Jupiter, king of the Gods, takes on a proper British sensibility as the largest planet. It imparts "an abundance of life and vitality," writes Leo. It also requires the most pages of the score with various themes and motives related to the first three notes. The opening string flurry propels the 7-minute movement into a gaseous atmosphere of hydrogen and helium. The first tune in the horns echo the rhythms of Stravinsky, from the Firebird's "Infernal Dance." The second big horn tune, a balletic waltz, gives new meaning to spacewalks, a celestial Sauté. Jupiter's iconic giant eye resides in the English-branded tune of the Andante maestoso. First sounding with strings, national joy is baked into the sound of English hymnody with a dash of Vaughn-Williams. In 1921, Holst set the tune to "I vow to thee, my country" after a poem by Sir Cecil Spring Rice, and it has since become a British patriotic hymn.
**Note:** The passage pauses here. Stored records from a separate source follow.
(** Two words that agree on the bits of a field have the same field. *)
Lemma field_of_ext w w' offset bytes :
  0 ≤ offset → 0 ≤ bytes → offset + bytes ≤ 32 →
  (∀ i, in_field offset bytes i = true → Z.testbit w' i = Z.testbit w i) →
  field_of w' offset bytes = field_of w offset bytes.
Proof.
  intros Ho Hb Hs Hext. apply Z.bits_inj'. intros i Hi. rewrite !field_bits by lia.
  destruct (Z.ltb_spec i (8 * bytes)); [|by rewrite !andb_false_r].
  rewrite Hext; [done|]. unfold in_field. lia.
Qed.

(** ** What a primitive type promises

    [from_word] undoes [to_word] and a value fits in the bytes of its type: the warning of
    the trait, here a class that the client code is proved against. *)
Class Primitive (A : Type) (bytes : Z) `{FromWord A} := {
  prim_valid : A → Prop;
  prim_bytes : 1 ≤ bytes ≤ 32;
  prim_range v : prim_valid v → 0 ≤ to_word v < 2 ^ (8 * bytes);
  prim_roundtrip v : prim_valid v → from_word (to_word v) = Ok v;
}.

Lemma UMAX_ltb n w : 0 ≤ w < 2 ^ (8 * n) → (UMAX n <? w) = false.
Proof. unfold UMAX. lia. Qed.

Global Program Instance uint_primitive n (Hn : 1 ≤ n ≤ 32) : Primitive (uint n) n :=
  {| prim_valid x := 0 ≤ uint_val x ≤ UMAX n |}.
Next Obligation. done. Qed.
Next Obligation. unfold UMAX. intros n Hn [v]; cbn. lia. Qed.
Next Obligation. unfold UMAX. intros n Hn [v]; cbn. intros Hv. rewrite UMAX_ltb by lia. done. Qed.

Lemma to_signed_unsigned n v :
  1 ≤ n → - 2 ^ (8 * n - 1) ≤ v < 2 ^ (8 * n - 1) → to_signed n (to_unsigned n v) = v.
Proof.
  intros Hn Hv. unfold to_signed, to_unsigned.
  assert (2 ^ (8 * n) = 2 * 2 ^ (8 * n - 1)) as Hpow by (rewrite <- Z.pow_succ_r by lia; f_equal; lia).
  destruct (Z.lt_ge_cases v 0).
  - replace (v mod 2 ^ (8 * n)) with (v + 2 ^ (8 * n)).
    + destruct (Z.ltb_spec (v + 2 ^ (8 * n)) (2 ^ (8 * n - 1))); lia.
    + apply Z.mod_unique with (-1); lia.
  - rewrite Z.mod_small by lia. destruct (Z.ltb_spec v (2 ^ (8 * n - 1))); lia.
Qed.

Global Program Instance sint_primitive n (Hn : 1 ≤ n ≤ 32) : Primitive (sint n) n :=
  {| prim_valid x := - 2 ^ (8 * n - 1) ≤ sint_val x < 2 ^ (8 * n - 1) |}.
Next Obligation. done. Qed.
Next Obligation. intros n Hn [v] Hv; cbn. apply Z.mod_pos_bound. lia. Qed.
Next Obligation.
  intros n Hn [v] Hv; cbn in *. rewrite UMAX_ltb by (apply Z.mod_pos_bound; lia).
  rewrite to_signed_unsigned by lia. done.
Qed.

Definition bytes_ok (l : list Z) : Prop := Forall (λ b, 0 ≤ b < 256) l.

Lemma bytes_value_snoc l b : bytes_value (l ++ [b]) = bytes_value l * 256 + b.
Proof. unfold bytes_value. by rewrite fold_left_app. Qed.

Lemma bytes_value_range l : bytes_ok l → 0 ≤ bytes_value l < 256 ^ Z.of_nat (length l).
Proof.
  induction l as [|b l IH] using rev_ind; intros Hl; [done|].
  apply Forall_app in Hl as [Hl Hb]. rewrite Forall_singleton in Hb. specialize (IH Hl).
  rewrite bytes_value_snoc, length_app. cbn [length].
  rewrite Nat2Z.inj_add, Z.pow_add_r by lia. change (256 ^ Z.of_nat 1) with 256. lia.
Qed.

Lemma be_bytes_value l : bytes_ok l → be_bytes (length l) (bytes_value l) = l.
Proof.
  induction l as [|b l IH] using rev_ind; intros Hl; [done|].
  apply Forall_app in Hl as [Hl Hb]. rewrite Forall_singleton in Hb.
  rewrite bytes_value_snoc, length_app. cbn [length]. rewrite Nat.add_1_r. cbn [be_bytes].
  rewrite Z.div_add_l, Z.div_small, Z.add_0_r, IH by (done || lia).
  rewrite Z.add_comm, Z.mod_add, Z.mod_small by lia. done.
Qed.

Lemma be_bytes_ok n v : bytes_ok (be_bytes n v).
Proof.
  revert v. induction n as [|n IH]; intros v; cbn; [constructor|].
  apply Forall_app. split; [apply IH|]. apply Forall_singleton, Z.mod_pos_bound. lia.
Qed.

Lemma bytes_value_pad k l : bytes_value (replicate k 0 ++ l) = bytes_value l.
Proof.
  unfold bytes_value. rewrite fold_left_app. f_equal. induction k as [|k IH]; [done|apply IH].
Qed.

Global Program Instance fbytes_primitive n (Hn : (1 ≤ n ≤ 32)%nat) : Primitive (fbytes n) (Z.of_nat n) :=
  {| prim_valid x := bytes_ok (fbytes_val x) ∧ length (fbytes_val x) = n |}.
Next Obligation. lia. Qed.
Next Obligation.
  intros n Hn [l] [Hl Hlen]; cbn in *. rewrite bytes_value_pad.
  apply bytes_value_range in Hl. rewrite Hlen in Hl. rewrite Z.pow_mul_r by lia. done.
Qed.
Next Obligation.
  intros n Hn [l] [Hl Hlen]. cbn [to_word from_word fbytes_word fbytes_val] in *. do 2 f_equal.
  pose proof (be_bytes_value (replicate (32 - n) 0 ++ l)) as Hbe.
  rewrite length_app, length_replicate in Hbe. replace (32 - n + length l)%nat with 32%nat in Hbe by lia.
  rewrite Hbe.
  - rewrite drop_app_length' by (by rewrite length_replicate). done.
  - apply Forall_app. split; [|done]. apply Forall_replicate. lia.
Qed.

Global Program Instance bool_primitive : Primitive bool 1 := {| prim_valid _ := True |}.
Next Obligation. lia. Qed.
Next Obligation. intros []; cbn; lia. Qed.
Next Obligation. by intros []. Qed.

Global Program Instance address_primitive : Primitive address 20 :=
  {| prim_valid a := 0 ≤ addr_val a < 2 ^ 160 |}.
Next Obligation. lia. Qed.
Next Obligation. by intros [v]. Qed.
Next Obligation. intros [v] Hv; cbn in *. by rewrite Z.mod_small. Qed.

(** A stored value reads back wherever its bits are found. *)
Lemma field_of_value {A bytes} `{Primitive A bytes} w v offset :
  prim_valid v → 0 ≤ offset → offset + bytes ≤ 32 →
  (∀ i, in_field offset bytes i = true → Z.testbit w i = Z.testbit (to_word v) (i - 8 * offset)) →
  field_of w offset bytes = to_word v.
Proof.
  intros Hv Ho Hs Hext. pose proof prim_bytes as Hb. apply Z.bits_inj'. intros i Hi.
  rewrite field_bits by lia. destruct (Z.ltb_spec i (8 * bytes)).
  - rewrite andb_true_r, Hext by (unfold in_field; lia). f_equal. lia.
  - rewrite andb_false_r. symmetry. by apply (high_bits _ (8 * bytes)); [apply prim_range|].
Qed.

(** Deletion of a field, and what the three operations do outside the field. *)
Lemma extract_frame {B} `{FromWord B} w w' offset bytes offset' bytes' :
  0 ≤ offset' → 0 ≤ bytes' → offset + bytes ≤ offset' ∨ offset' + bytes' ≤ offset →
  (∀ i, 0 ≤ i < 256 → in_field offset bytes i = false → Z.testbit w' i = Z.testbit w i) →
  extract_from_word (A := B) w' offset' bytes' = extract_from_word w offset' bytes'.
Proof.
  intros Ho Hb Hdis Hext. destruct (Z.le_gt_cases (offset' + bytes') 32) as [Hs|Hs].
  - rewrite !extract_field by done. f_equal. apply field_of_ext; [done..|].
    unfold in_field in *. intros i Hi. apply Hext; lia.
  - unfold extract_from_word. by rewrite (proj2 (Z.leb_gt _ _) Hs).
Qed.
V. Saturn, the Bringer of Old Age

Leo describes Saturn's effect as making "the progress through life slow and steady," and was Holst's personal favorite. At 9-minutes, the desolate movement is the longest, bringing the gravity of knowledge in its slow breathing melodies, majesty in its profound statements, and passages of time in the trance-like ostinatos. Most of the work is a recurring pattern of alternating step-wise notes, sometimes split between groups (hocket). Holst was senior to Stravinsky by eight years, and this music has a kindred spirit to the younger's Rite of Spring (Introduction to the Exalted Sacrifice), a tip of the hat of sorts to both men entering their middle-aged years. Flutes and harp begin and end the movement, an image of Saturn's rings coming into full view; they recede into the vastness of space, the music floating further away.

VI. Uranus, the Magician

Where The Sorceress Apprentice (1897) of Paul Dukas channeled the enchanted brooms of a student's spell gone haywire, Neptune's magician is the headmaster warlock. The 6-minute spell-binder begins with the blast of four notes in the brass. These charmed tones are sprinkled throughout the movement and take on a life of their own, spawning ghosts. Leo writes, "Uranus will incline its subjects towards the metaphysical and occult side of life, producing eccentric, strange and erratic reactions." The scherzo buoyantly trods with three bassoons. Holst builds up the infectious rhythm with thrilling crescendos that bring the beat to near collapse. At the midsection, trombones take the central theme. The presence of Dukas is strongly felt; the master wizard unmasked. The music takes on a volatile transformation, a cosmic carnival, a parade Uranian phantoms. Near the end, a stupendous organ glissando freezes the music to a sub-zero halt, the ice giant put to sleep. Remnants of charmed activity still glow and sparkle, but the journey continues to the far end of the solar system.

VII. Neptune, the Mystic

On the furthest planet, silence is golden, the music never goes above a pianissimo dynamic. Holst wanted to depict the wonders of space, the mysteries it presented, and the cosmic questions that may forever go unanswered. The low, breathy flutes are the first to speak, and there's still magic leftover in this tiny tune; Neptune is another ice giant. Schoenberg’s influence is strong in the ensuing music of tones, chords, and harp arpeggios. A conventional melody is missing, but a melody of sound color, Klangfarbenmelodie, takes orbit. With present ears, the hushed brass polychords may remind of a fictional planet, Tatooine. At the planet’s core, the sound of a hidden female chorus (played by synthesizer) enters seamlessly as an Oort cloud, wordless and hovering on a high G5. The music slowly fades into the great unknown, passing beyond the boundaries of the solar system with two chords in repetition. Holst instructs of the last measure: "this bar to be repeated until the sound is lost in the distance."

Gustav Holst was born on September 21, 1874, in Cheltenham, Gloucestershire, England, and died on May 25, 1934, in London.